Saved entries:
(** ** The workspace, from [cargo metadata] *)
Record RawPackage := mk_package { pkg_id : string; pkg_name : string; manifest_path : string }.
Record RawDep := mk_dep { dep_pkg : string; dep_kinds : list (option string) }.
Record RawNode := mk_node { node_id : string; node_deps : list RawDep }.
Record RawMetadata := mk_metadata {
  packages : list RawPackage;
  workspace_members : list string;
  workspace_root : string;
  resolve_nodes : list RawNode;
}.
Record Workspace := mk_workspace { ws_graph : Graph; ws_crates : list string }.

(** [Path::components] on Unix: a leading separator is the root; repeated separators and
    inner `.` components do not count. *)
Inductive Component := RootDir | CurDir | ParentDir | Normal (name : string).
#[export] Instance Component_eq_dec : EqDecision Component.
Proof. solve_decision. Defined.

Definition component_of (first : bool) (part : string) : list Component :=
  if decide (part = "") then []
  else if decide (part = ".") then (if first then [CurDir] else [])
  else if decide (part = "..") then [ParentDir] else [Normal part].

Definition components (path : string) : list Component :=
  match split_on "/" path with
  | "" :: (_ :: _) as parts => RootDir :: concat (map (component_of false) parts)
  | part :: parts => component_of true part ++ concat (map (component_of false) parts)
  | [] => []
  end.
Definition verify_and_commit (scanned rewritten : Z) : tx BackfillReport :=
  do rows := select_rows in
  let found := Z.of_nat (length rows) in
  if decide (found = scanned) then
    do rows := select_rows in
    match duplicates rows with
    | _ :: _ => roll_back scanned PostSplitIdentityIsNotUnique (duplicates rows)
    | [] =>
        do rows := select_rows in
        match discontinuous rows with
        | _ :: _ => roll_back scanned StreamVersionsAreNotConsecutiveFromOne (discontinuous rows)
        | [] =>
            do _ := set_not_null in
            do _ := commit in
            tx_ret (mk_report scanned rewritten Committed)
        end
    end
  else roll_back scanned (RowCountChanged scanned found) [].

Definition backfill_body (registered_types : list string) : tx BackfillReport :=
  do _ := begin in
  do rows := select_rows in
  let scanned := Z.of_nat (length rows) in
  let c := classify registered_types rows in
  match cl_no_match c, cl_ambiguous c, cl_empty c, colliding (cl_splits c) with
  | _ :: _, _, _, _ => abort scanned NoRegisteredTypeMatches (cl_no_match c)
  | [], _ :: _, _, _ => abort scanned MatchesMoreThanOneRegisteredType (cl_ambiguous c)
  | [], [], _ :: _, _ => abort scanned AggregateIdIsEmptyOrWhitespace (cl_empty c)
  | [], [], [], _ :: _ => abort scanned PostSplitIdentityWouldCollide (colliding (cl_splits c))
  | [], [], [], [] =>
      do _ := rewrite_rows (cl_splits c) in
      verify_and_commit scanned (Z.of_nat (length (cl_splits c)))
  end.

(** A call and the table it leaves. *)
Definition run_tx {A} (p : tx A) (db : Db) : result SqlxError A * Db :=
  let '(r, s) := p (open_session db) in (r, se_db s).
Definition backfill_aggregate_type (registered_types : list string) (db : Db) :
    result SqlxError BackfillReport * Db := run_tx (backfill_body registered_types) db.

(** UPDATE ... SET aggregate_id = aggregate_type || '-' || aggregate_id *)
Definition rejoin : tx unit := statement (λ s,
  (Ok (), foldl (λ s r, match row_type r with
                        | Some t => set_write (row_id r) (Some t, t +:+ "-" +:+ row_aggregate r) s
                        | None => s
                        end) s (visible s))).
Definition revert_body : tx unit :=
  do _ := begin in do _ := drop_not_null in do _ := rejoin in do _ := drop_column in commit.
Definition revert_aggregate_type_column (db : Db) : result SqlxError unit * Db := run_tx revert_body db.
End tool.

(** ** Properties *)
(** *** Identifiers *)
Lemma substring_all s : String.substring 0 (String.length s) s = s.
Proof. induction s as [|c s IH]; cbn; [done|]. by rewrite IH. Qed.

Lemma type_matches_iff raw t : type_matches raw t = true ↔ ∃ a, raw = t +:+ "-" +:+ a.
Proof.
  unfold type_matches. rewrite !andb_true_iff, !bool_decide_eq_true. split.
  - intros [[_ Hg] Hp]. revert raw Hg Hp. induction t as [|c t IH]; intros [|d raw] Hg Hp; try done.
    + cbn in Hg. injection Hg as ->. by exists raw.
    + cbn in Hp. destruct (ascii_dec c d) as [->|]; [|done]. destruct (IH raw Hg Hp) as [a ->]. by exists a.
  - intros [a ->]. split; [split|].
    + induction t as [|c t IH]; unfold String.append in *; cbn in *; lia.
    + by induction t as [|c t IH].
    + induction t as [|c t IH]; [by destruct a|]. unfold String.append in *. cbn. by destruct (ascii_dec c c).
Qed.

Lemma slice_after t a : slice_from (String.length t + 1) (t +:+ "-" +:+ a) = a.
Proof.
  unfold slice_from, String.append. induction t as [|c t IH]; cbn.
  - rewrite Nat.sub_0_r. apply substring_all.
  - exact IH.
Qed.

(** The split is the one way to read the identifier. *)
Lemma split_Split raw types t a :
  split_aggregate_id raw types = Split t a → raw = t +:+ "-" +:+ a ∧ t ∈ types.
Proof.
  unfold split_aggregate_id. destruct (filter _ types) as [|t0 [|]] eqn:Hf; try done. intros [= -> <-].
  assert (t ∈ filter (λ t, type_matches raw t = true) types) as [Hm Hin]%list_elem_of_filter
    by (rewrite Hf; by left).
  apply type_matches_iff in Hm as [a ->]. by rewrite slice_after.
Qed.

(** *** Consecutive versions *)
Lemma foldr_min_le v vs x : x ∈ v :: vs → (foldr Z.min v vs ≤ x)%Z.
Proof.
  revert x. induction vs as [|w vs IH]; intros x Hx; cbn.
  - apply list_elem_of_singleton in Hx as ->. lia.
  - rewrite !elem_of_cons in *. destruct Hx as [->|[->|Hx]]; [|lia|].
    + specialize (IH v). rewrite elem_of_cons in IH. specialize (IH (or_introl eq_refl)). lia.
    + specialize (IH x). rewrite elem_of_cons in IH. specialize (IH (or_intror Hx)). lia.
Qed.
Lemma foldr_max_ge v vs x : x ∈ v :: vs → (x ≤ foldr Z.max v vs)%Z.
Proof.
  revert x. induction vs as [|w vs IH]; intros x Hx; cbn.
  - apply list_elem_of_singleton in Hx as ->. lia.
  - rewrite !elem_of_cons in *. destruct Hx as [->|[->|Hx]]; [|lia|].
    + specialize (IH v). rewrite elem_of_cons in IH. specialize (IH (or_introl eq_refl)). lia.
    + specialize (IH x). rewrite elem_of_cons in IH. specialize (IH (or_intror Hx)). lia.
Qed.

ACTIVITY:
The records above should be restated exactly, line for line.

RESPONSE BOX:
(** ** The workspace, from [cargo metadata] *)
Record RawPackage := mk_package { pkg_id : string; pkg_name : string; manifest_path : string }.
Record RawDep := mk_dep { dep_pkg : string; dep_kinds : list (option string) }.
Record RawNode := mk_node { node_id : string; node_deps : list RawDep }.
Record RawMetadata := mk_metadata {
  packages : list RawPackage;
  workspace_members : list string;
  workspace_root : string;
  resolve_nodes : list RawNode;
}.
Record Workspace := mk_workspace { ws_graph : Graph; ws_crates : list string }.

(** [Path::components] on Unix: a leading separator is the root; repeated separators and
    inner `.` components do not count. *)
Inductive Component := RootDir | CurDir | ParentDir | Normal (name : string).
#[export] Instance Component_eq_dec : EqDecision Component.
Proof. solve_decision. Defined.

Definition component_of (first : bool) (part : string) : list Component :=
  if decide (part = "") then []
  else if decide (part = ".") then (if first then [CurDir] else [])
  else if decide (part = "..") then [ParentDir] else [Normal part].

Definition components (path : string) : list Component :=
  match split_on "/" path with
  | "" :: (_ :: _) as parts => RootDir :: concat (map (component_of false) parts)
  | part :: parts => component_of true part ++ concat (map (component_of false) parts)
  | [] => []
  end.
Definition verify_and_commit (scanned rewritten : Z) : tx BackfillReport :=
  do rows := select_rows in
  let found := Z.of_nat (length rows) in
  if decide (found = scanned) then
    do rows := select_rows in
    match duplicates rows with
    | _ :: _ => roll_back scanned PostSplitIdentityIsNotUnique (duplicates rows)
    | [] =>
        do rows := select_rows in
        match discontinuous rows with
        | _ :: _ => roll_back scanned StreamVersionsAreNotConsecutiveFromOne (discontinuous rows)
        | [] =>
            do _ := set_not_null in
            do _ := commit in
            tx_ret (mk_report scanned rewritten Committed)
        end
    end
  else roll_back scanned (RowCountChanged scanned found) [].

Definition backfill_body (registered_types : list string) : tx BackfillReport :=
  do _ := begin in
  do rows := select_rows in
  let scanned := Z.of_nat (length rows) in
  let c := classify registered_types rows in
  match cl_no_match c, cl_ambiguous c, cl_empty c, colliding (cl_splits c) with
  | _ :: _, _, _, _ => abort scanned NoRegisteredTypeMatches (cl_no_match c)
  | [], _ :: _, _, _ => abort scanned MatchesMoreThanOneRegisteredType (cl_ambiguous c)
  | [], [], _ :: _, _ => abort scanned AggregateIdIsEmptyOrWhitespace (cl_empty c)
  | [], [], [], _ :: _ => abort scanned PostSplitIdentityWouldCollide (colliding (cl_splits c))
  | [], [], [], [] =>
      do _ := rewrite_rows (cl_splits c) in
      verify_and_commit scanned (Z.of_nat (length (cl_splits c)))
  end.

(** A call and the table it leaves. *)
Definition run_tx {A} (p : tx A) (db : Db) : result SqlxError A * Db :=
  let '(r, s) := p (open_session db) in (r, se_db s).
Definition backfill_aggregate_type (registered_types : list string) (db : Db) :
    result SqlxError BackfillReport * Db := run_tx (backfill_body registered_types) db.

(** UPDATE ... SET aggregate_id = aggregate_type || '-' || aggregate_id *)
Definition rejoin : tx unit := statement (λ s,
  (Ok (), foldl (λ s r, match row_type r with
                        | Some t => set_write (row_id r) (Some t, t +:+ "-" +:+ row_aggregate r) s
                        | None => s
                        end) s (visible s))).
Definition revert_body : tx unit :=
  do _ := begin in do _ := drop_not_null in do _ := rejoin in do _ := drop_column in commit.
Definition revert_aggregate_type_column (db : Db) : result SqlxError unit * Db := run_tx revert_body db.
End tool.

(** ** Properties *)
(** *** Identifiers *)
Lemma substring_all s : String.substring 0 (String.length s) s = s.
Proof. induction s as [|c s IH]; cbn; [done|]. by rewrite IH. Qed.

Lemma type_matches_iff raw t : type_matches raw t = true ↔ ∃ a, raw = t +:+ "-" +:+ a.
Proof.
  unfold type_matches. rewrite !andb_true_iff, !bool_decide_eq_true. split.
  - intros [[_ Hg] Hp]. revert raw Hg Hp. induction t as [|c t IH]; intros [|d raw] Hg Hp; try done.
    + cbn in Hg. injection Hg as ->. by exists raw.
    + cbn in Hp. destruct (ascii_dec c d) as [->|]; [|done]. destruct (IH raw Hg Hp) as [a ->]. by exists a.
  - intros [a ->]. split; [split|].
    + induction t as [|c t IH]; unfold String.append in *; cbn in *; lia.
    + by induction t as [|c t IH].
    + induction t as [|c t IH]; [by destruct a|]. unfold String.append in *. cbn. by destruct (ascii_dec c c).
Qed.

Lemma slice_after t a : slice_from (String.length t + 1) (t +:+ "-" +:+ a) = a.
Proof.
  unfold slice_from, String.append. induction t as [|c t IH]; cbn.
  - rewrite Nat.sub_0_r. apply substring_all.
  - exact IH.
Qed.

(** The split is the one way to read the identifier. *)
Lemma split_Split raw types t a :
  split_aggregate_id raw types = Split t a → raw = t +:+ "-" +:+ a ∧ t ∈ types.
Proof.
  unfold split_aggregate_id. destruct (filter _ types) as [|t0 [|]] eqn:Hf; try done. intros [= -> <-].
  assert (t ∈ filter (λ t, type_matches raw t = true) types) as [Hm Hin]%list_elem_of_filter
    by (rewrite Hf; by left).
  apply type_matches_iff in Hm as [a ->]. by rewrite slice_after.
Qed.

(** *** Consecutive versions *)
Lemma foldr_min_le v vs x : x ∈ v :: vs → (foldr Z.min v vs ≤ x)%Z.
Proof.
  revert x. induction vs as [|w vs IH]; intros x Hx; cbn.
  - apply list_elem_of_singleton in Hx as ->. lia.
  - rewrite !elem_of_cons in *. destruct Hx as [->|[->|Hx]]; [|lia|].
    + specialize (IH v). rewrite elem_of_cons in IH. specialize (IH (or_introl eq_refl)). lia.
    + specialize (IH x). rewrite elem_of_cons in IH. specialize (IH (or_intror Hx)). lia.
Qed.
Lemma foldr_max_ge v vs x : x ∈ v :: vs → (x ≤ foldr Z.max v vs)%Z.
Proof.
  revert x. induction vs as [|w vs IH]; intros x Hx; cbn.
  - apply list_elem_of_singleton in Hx as ->. lia.
  - rewrite !elem_of_cons in *. destruct Hx as [->|[->|Hx]]; [|lia|].
    + specialize (IH v). rewrite elem_of_cons in IH. specialize (IH (or_introl eq_refl)). lia.
    + specialize (IH x). rewrite elem_of_cons in IH. specialize (IH (or_intror Hx)). lia.
Qed.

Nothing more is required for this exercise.